Not that I like looking after othr people's kids either. what works for me is if they keep theirs with them, and I keep mine with me. Perhaps I'm weird. I am very very friendly and smiley though, if that helps.

PostBellumBugsy · 11/02/2013 17:08

Aldi - good point. I do get anxious about not being able to reciprocate generally, because I have so little time for anything & have to manage mine & the DCs time so carefully. When I know I can't return a playdate, I always take flowers or a cake or something with the apology of not being able to return the favour. I guess that is my own problem though.

OP posts:
Procrastinating · 11/02/2013 17:09

YANBU and YANB a cow. A school mother did this to me recently and it made me uncomfortable. I can't reciprocate with playdates etc either, and I want to spend the little spare time I have with my family and not hers.

We did a few of the things she wanted, then I made some excuses. She has since moved on to bombarding another parent and is really quite hostile with me (I remain polite and friendly). She's a loon as I thought.

I would find once a week far too much, have excuses ready and she will get the message.

FunnysInLaJardin · 11/02/2013 17:13

and yes, hate people doing stuff for me and then I 'owe' them. I barely have enough time for my family and certainly don't want to feel indebted to someone for something I didn't want in the first place!

Rooneyisalwaysmoaning · 11/02/2013 17:19

I take chocolate too, or eggs or something from the garden.

But though I think it's nice for the kids to play with their friends sometimes, I really cannot manage it here, I can barely cope with the normal stuff, in fact I am not really coping with that, and it's a tip, and most of the time I can't even speak to my own children as the baby is crying so much.

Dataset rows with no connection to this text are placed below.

Record kmap_ok (k : kmap_entry) : Prop := {
  ko_base : KERNBASE <= virt k;
  ko_virt : virt k mod 4096 = 0;
  ko_size : 0 < ksize k;
  ko_end : virt k + ksize k <= 4294967296;
  ko_phys : phys_start k mod 4096 = 0 /\ 0 <= phys_start k < 4294967296;
  ko_perm : 0 <= perm k < 4096;
  ko_dirs : forall i, PDX (virt k) <= i <= PDX (klast k) -> i ∈ kdirs
}.

(** The ranges are in increasing order and do not overlap. *)
Definition kbefore (k k' : kmap_entry) : Prop := klast k < virt k'.

Lemma kdirs_in i : i ∈ kdirs <-> 512 <= i < 568 \/ 1016 <= i < 1024.
Proof. unfold kdirs. rewrite elem_of_app, !elem_of_seqZ. lia. Qed.

Lemma V2P_link a : KERNBASE <= a < 4294967296 -> V2P a = a - KERNBASE.
Proof. intros. unfold V2P. apply u32_id. unfold KERNBASE in *. lia. Qed.

Ltac kmap_consts := unfold KERNLINK, KERNBASE, EXTMEM, PHYSTOP, DEVSPACE, PTE_W in *.

Lemma mk_kmap_ok va ps pe pm :
  KERNBASE <= va -> va mod 4096 = 0 -> ps mod 4096 = 0 -> 0 <= ps < 4294967296 -> 0 <= pm < 4096 ->
  let n := u32 (pe - ps) in
  0 < n -> va + n <= 4294967296 ->
  (va / 4194304 >= 512 /\ (va + n - 1) / 4194304 < 568 \/ va / 4194304 >= 1016) ->
  kmap_ok (mk_kmap va ps pe pm).
Proof.
  intros H1 H2 H3 H4 H5 n H6 H7 H8. split; unfold klast, ksize; cbn; try done. fold n.
  unfold KERNBASE in *. clearbody n. intros i. set (w := (va + n - 1) / 4096 * 4096).
  assert (Hw : va + n - 4096 <= w <= va + n - 1) by (subst w; Z.div_mod_to_equations; lia).
  assert (Hw' : va <= w) by (subst w; Z.div_mod_to_equations; lia).
  clearbody w. rewrite !pdx_eq by lia. rewrite kdirs_in.
  assert (w / 4194304 <= (va + n - 1) / 4194304) by (apply Z.div_le_mono; lia).
  assert (w / 4194304 < 1024) by (apply Z.div_lt_upper_bound; lia). intros ?. destruct H8; lia.
Qed.

(** [kmap] with the addresses the linker gave. *)
Lemma kmap_eq :
  kmap = [mk_kmap 2147483648 0 1048576 2; mk_kmap 2148532224 1048576 (data - 2147483648) 0;
          mk_kmap data (data - 2147483648) 234881024 2; mk_kmap 4261412864 4261412864 0 2] /\
  2148532224 < data < 2382364672 /\ data mod 4096 = 0.
Proof.
  pose proof data_low. pose proof data_kend. pose proof kend_high. pose proof data_aligned.
  assert (V2 : V2P data = data - 2147483648) by (apply V2P_link; kmap_consts; lia).
  unfold kmap. rewrite V2. kmap_consts. split; [done|]. lia.
Qed.

Lemma kmap_all_ok : Forall kmap_ok kmap.
Proof.
  destruct kmap_eq as (-> & Hd & Hm). unfold KERNBASE in *.
  repeat (apply Forall_cons; split); [| | | |done]; apply mk_kmap_ok; unfold KERNBASE; try done; try lia.
  - left. vm_compute. by split.
  - rewrite u32_id; lia.
  - rewrite u32_id; lia.
  - rewrite u32_id by lia. left. split; [done|]. apply Z.div_lt_upper_bound; lia.
  - Z.div_mod_to_equations; lia.
  - rewrite u32_id; lia.
  - rewrite u32_id; lia.
  - rewrite u32_id by lia. left. split; [|apply Z.div_lt_upper_bound; lia].
    apply Z.le_ge, Z.div_le_lower_bound; lia.
  - right. done.
Qed.

Lemma kmap_sorted : StronglySorted kbefore kmap.
Proof.
  destruct kmap_eq as (-> & Hd & Hm). unfold kbefore, klast, ksize.
  repeat apply SSorted_cons; repeat (apply Forall_cons; split); try apply SSorted_nil; try done;
    cbn [virt phys_start phys_end]; rewrite ?u32_id by lia; Z.div_mod_to_equations; lia.
Qed.

(** ** Page directories under construction *)

(** At most one table for each kernel directory entry. *)
Lemma pts_kdirs m pgdir :
  (forall i, 0 <= i < 1024 -> present (pde_at m pgdir i) = true -> i ∈ kdirs) ->
  pts m pgdir = omap (pt_of m pgdir) kdirs.
Proof.
  intros H. rewrite pts_eq. unfold kdirs.
  replace (seqZ 0 1024) with (seqZ 0 512 ++ seqZ 512 56 ++ seqZ 568 448 ++ seqZ 1016 8)
    by (change 1024 with (512 + (56 + (448 + 8))); by rewrite !seqZ_app by lia).
  assert (E : forall a n, (forall i, a <= i < a + n -> 0 <= i < 1024 /\ i ∉ kdirs) ->
            omap (pt_of m pgdir) (seqZ a n) = []).
  { intros a n Hi. rewrite (omap_ext_in _ (fun _ => None)).
    - clear. induction (seqZ a n); done.
    - intros i Hin%elem_of_seqZ. destruct (Hi i Hin) as [Hr Hk]. unfold pt_of.
      destruct (present _) eqn:Ep; [by apply H in Ep|done]. }
  rewrite !omap_app, (E 0), (E 568); [done| |]; intros i Hi; rewrite kdirs_in; lia.
Qed.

I just want everything to be simple, and to have them around - there is hardly any time with them as it is.

There are some parents I know who LIKE to farm out their children as much as they can but I hate it.

bigyellowfish · 11/02/2013 17:23

it is very hard to return favours - particularly favours I didn't want, need or ask for! That doesn't feel good - if feels like I am indebted to someone for things I didn't want in the first place.'

There is a word for this. From another post a while ago

Arigata-meiwaku (Japanese): An act someone does for you that you didn?t want to have them do and tried to avoid having them do, but they went ahead anyway, determined to do you a favor, and then things went wrong and caused you a lot of trouble, yet in the end social conventions required you to express gratitude

I share the sentiment, trust your instincts.

FitzgeraldProtagonist · 11/02/2013 17:24

YaBU. Sheesh, someone offers to help, it is not an insult.

Spero · 11/02/2013 17:34

Why are you making such heavy weather about this? You don't want her involved in your life, just politely refuse. She will get the message eventually, unless she really is mad or suffering unrequited love for you.

I just find it so sad that people seem so buttoned up and so suspicious of letting other people into their lives.

Floggingmolly · 11/02/2013 17:40

So many people saying "play dates are not particularly helpful"...
They can be, on occasion, but there is no evidence that the mum in this case is trying to be helpful; she may be just looking for friends for her child?
Yab very oversensitive.

Rooneyisalwaysmoaning · 11/02/2013 17:46

arigata Meiwaku.

Thankyou for that. Smile

LimeLeafLizard · 11/02/2013 18:36

arigata Meiwaku. What a great expression.

PostBellumBugsy · 11/02/2013 18:43

Love Arigata-meiwaku. That is so often what it feels like!

Spero - I'm not making heavy weather of it. I haven't said a bad word about the woman - I just wanted to check if I was being a bitch. Some think I am probably being a bit at that end of the spectrum, others don't. Mumsnet is a great place to do a sanity check & I am grateful for all the input.